Although this approach is practical for basic word counts, you often want to identify key phrases or the incidence of words. For example, take the reviews on Amazon of different movies and videos.

Using the information from the Stanford University big data project, you can download the movie review data (see Resources). The data includes both the rating and helpfulness of the original review (as reported on Amazon), as shown in Listing 3.

Listing 3. Download the movie review data
product/productId: B003AI2VGA
review/userId: A3QYDL5CDNYN66
review/profileName: abra "a devoted reader"
review/helpfulness: 0/0
review/score: 2.0
review/time: 1229040000
review/summary: Pretty pointless fictionalization
review/text: The murders in Juarez are real. This movie is a badly acted 
fantasy of revenge and holy intercession. If there is a good movie about 
Juarez, I don't know what it is, but it is not this one.

Note that although the reviewer has given the movie a score of 2 out of 5 (1 is the worst, 5 is the best), the review content describes this as a really bad movie. We need a confidence rating that enables us to understand whether the rating given, and the actual review, match each other.

Many tools could be used to perform advanced heuristics, but basic processing can be achieved using a simple index or regular expression. Then we can count the positive and negative regex matches to get a score for the individual movie.

Figure 1. Counting positive and negative regex matches to get a score for a movie
Image shows get movie score from word score from raw data

For the Map part, count the individual words or phrases within the movie review and provide a single count for the positive and negative.
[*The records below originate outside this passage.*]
#[export] Instance chain_database : Database unit unit chain_db := {
  basic db a :=
    Some (Ok (chain_accounts db !! a),
          {| chain_accounts := chain_accounts db; chain_storage := chain_storage db; loaded := a :: loaded db |});
  code_by_hash db _ := Some (Ok tt, db);
  storage db a i :=
    if bool_decide (a ∈ loaded db) then Some (Ok (default 0 (chain_storage db !! (a, i))), db) else None;
  block_hash db n := Some (if n =? 0 then Err tt else Ok n, db);
}.

#[export] Instance chain_laws : DatabaseLaws (D := chain_database).
Proof.
  exists (fun db q => match q return result unit (answer unit q) with
                      | Basic a => Ok (chain_accounts db !! a)
                      | CodeByHash _ => Ok tt
                      | Storage a i => Ok (default 0 (chain_storage db !! (a, i)))
                      | BlockHash n => if n =? 0 then Err tt else Ok n
                      end).
  - intros db [a|h|a i|n] res db'; simpl; [by intros [= <- _]|by intros [= <- _]| |by intros [= <- _]].
    case_bool_decide; [|done]. by intros [= <- _].
  - intros db [a|h|a i|n] res db' q'; simpl; [by intros [= _ <-]; destruct q'|by intros [= _ <-]| |by intros [= _ <-]].
    case_bool_decide; [|done]. by intros [= _ <-].
Defined.

Record account_cache := {
  ac_accounts : gmap Address (option AccountInfo);
  ac_storage : gmap (Address * Z) Z;
}.

(** the account of an address, read from below when the cache has none *)
Definition ac_account {A} (c : account_cache) (a : Address)
    (k : account_cache -> result unit (option AccountInfo) -> reads unit unit A) : reads unit unit A :=
  match ac_accounts c !! a with
  | Some i => k c (Ok i)
  | None => Ask (Basic a) (fun res =>
      match res with
      | Ok i => k {| ac_accounts := <[a := i]> (ac_accounts c); ac_storage := ac_storage c |} (Ok i)
      | Err e => k c (Err e)
      end)
  end.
The Map action the score for the movie from the product review, and the Reduce action then sums these together by product ID to give a positive or negative rating. The Map, therefore, looks like Listing 4.
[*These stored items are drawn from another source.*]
(* ===== verification/Payload.v ===== *)
(** * Build configurations and builds

    Models [crates/primitives/src/payload.rs] and
    [crates/primitives/src/build/mod.rs]: the static and per-slot
    configuration of a build, and the finished build. *)

From stdpp Require Import prelude list gmap.
From S2P Require Import Prelude Types Bundle Validator Chain.

Open Scope Z_scope.

Section Payload.
Context `{EV : Evm}.

Record PayloadConfig := {
  pc_chain_spec : ChainSpec;
  pc_builder_address : Address;
  pc_secret_key : Z;
  pc_extra_data : Bytes;
}.

Record BuildConfig := {
  bc_slot : Z;
  bc_attributes : PayloadAttributes;
  bc_validator_info : ValidatorScheduleSlotInfo;
  bc_parent_block : SealedBlock;
  bc_block_number : Z;
  bc_initialized_block_env : BlockEnv;
  bc_initialized_cfg : CfgEnv;
  bc_block_gas_limit : Z;
  bc_basefee : Z;
}.

Definition parent_header (c : BuildConfig) : Header := bl_header (sl_block (bc_parent_block c)).

(** [U256::to::<u64>()] and [to::<u128>()] panic out of range. *)
Definition to_u64 (x : Z) : option Z := if (0 <=? x) && (x <? 2 ^ 64) then Some x else None.
Definition to_u128 (x : Z) : option Z := if (0 <=? x) && (x <? 2 ^ 128) then Some x else None.

Definition BuildConfig_new (chain_spec : ChainSpec) (attributes : PayloadAttributes)
    (parent_block : SealedBlock) (slot : Z) (validator : ValidatorScheduleSlotInfo)
  : run PayloadBuilderError BuildConfig :=
  let '(cfg, env) := cfg_and_block_env attributes chain_spec (bl_header (sl_block parent_block)) in
  number ← expect (to_u64 (be_number env));
  mret {| bc_slot := slot;
          bc_attributes := attributes;
          bc_validator_info := validator;
          bc_parent_block := parent_block;
          bc_block_number := number;
          bc_initialized_block_env := env;
          bc_initialized_cfg := cfg;
          bc_block_gas_limit :=
            suggest_gas_limit validator (hd_gas_limit (bl_header (sl_block parent_block)));
          bc_basefee := be_basefee env |}.

Definition env_set_coinbase (e : BlockEnv) (a : Address) : BlockEnv :=
  {| be_number := be_number e; be_coinbase := a; be_timestamp := be_timestamp e;
     be_gas_limit := be_gas_limit e; be_basefee := be_basefee e;
     be_prevrandao := be_prevrandao e; be_blob_gasprice := be_blob_gasprice e |}.

Definition block_env_with_coinbase (self : BuildConfig) (builder_address : Address) : BuildConfig :=
  {| bc_slot := bc_slot self; bc_attributes := bc_attributes self;
     bc_validator_info := bc_validator_info self; bc_parent_block := bc_parent_block self;
     bc_block_number := bc_block_number self;
     bc_initialized_block_env := env_set_coinbase (bc_initialized_block_env self) builder_address;
     bc_initialized_cfg := bc_initialized_cfg self; bc_block_gas_limit := bc_block_gas_limit self;
     bc_basefee := bc_basefee self |}.

(** [Header::default()] and [Block::default()] of [reth] *)
Definition Header_default : Header :=
  {| hd_parent_hash := 0; hd_ommers_hash := EMPTY_OMMER_ROOT_HASH; hd_beneficiary := 0;
     hd_state_root := EMPTY_TRANSACTIONS; hd_transactions_root := EMPTY_TRANSACTIONS;
     hd_receipts_root := EMPTY_RECEIPTS; hd_withdrawals_root := None; hd_logs_bloom := repeat Byte.x00 256;
     hd_timestamp := 0; hd_mix_hash := 0; hd_nonce := 0; hd_base_fee_per_gas := None; hd_number := 0;
     hd_gas_limit := 0; hd_difficulty := 0; hd_gas_used := 0; hd_extra_data := [];
     hd_parent_beacon_block_root := None; hd_blob_gas_used := None; hd_excess_blob_gas := None |}.

Definition Block_default : Block :=
  {| bl_header := Header_default; bl_body := []; bl_withdrawals := None |}.

(** The defaults of both configurations: the default of the chain specification and of a
    public key, and the random key, are given. *)
Definition PayloadConfig_default (chain_spec : ChainSpec) (random_key : Z) : PayloadConfig :=
  {| pc_chain_spec := chain_spec; pc_builder_address := 0; pc_secret_key := random_key;
     pc_extra_data := [] |}.

Definition slot_info_default (public_key : BlsPublicKey) : ValidatorScheduleSlotInfo :=
  {| vi_proposer := public_key; vi_fee_recipient := 0; vi_gas_limit := 0; vi_slot := 0 |}.

Definition BuildConfig_from (chain_spec : ChainSpec) (public_key : BlsPublicKey)
    (attributes : PayloadAttributes) : run PayloadBuilderError BuildConfig :=
  BuildConfig_new chain_spec attributes (seal_slow Block_default) 0 (slot_info_default public_key).

(** ** Builds *)

Record Build := {
  b_id : Z;
  b_validator_info : ValidatorScheduleSlotInfo;
  b_payload : EthBuiltPayload;
  b_bid : Z;
}.

Definition build_header (b : Build) : Header := bl_header (sl_block (bp_block (b_payload b))).

Definition as_block_number_and_ts (self : Build) : Z * Z :=
  (hd_number (build_header self), hd_timestamp (build_header self)).
End Payload.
Listing 4. Map function to provide a single count for positive and negative
// List of positive words/phrases 
static String[] pwords = {"good","excellent","brilliant movie"};
// List of negative words/phrases
static String[] nwords = {"poor","bad","unwatchable"}; 


int count = 0;
for (String word : pwords) {
 String REGEX = "\\b" + word + "\\b";
 Pattern p = Pattern.compile(REGEX);
 Matcher m = p.matcher(INPUT);
 while(m.find()) {
count++;
 
} 
for (String word : nwords) { 
 String REGEX = "\\b" + word + "\\b"; 
 Pattern p = Pattern.compile(REGEX); 
 Matcher m = p.matcher(INPUT); 
 while(m.find()) { 
count--; 
 } 
}

output.collect(productId, count);

The Reduce can then be calculated like a traditional sum on the contents.

Listing 5. Reduce function to sum the positive and negative reviews by product ID
public static class Reduce extends Reducer<Text, IntWritable, Text, IntWritable> {

 public void reduce(Text key, 
      Iterable<IntWritable> values, Context context) 
 throws IOException, InterruptedException {
 int sum = 0;
 for (IntWritable val : values) {
 sum += val.get();
 }
 context.write(key, new IntWritable(sum));
 }
}

The result is a confidence score for the reviews. The word lists can be expanded to include phrases you want to match against.


Read and write JSON data

JSON has become a practical data interchange format. Its utility is partly due to its simple nature and structure and the ease of parsing in so many languages and environments.

When parsing incoming JSON data, the most common format is a single JSON record per notational line of input.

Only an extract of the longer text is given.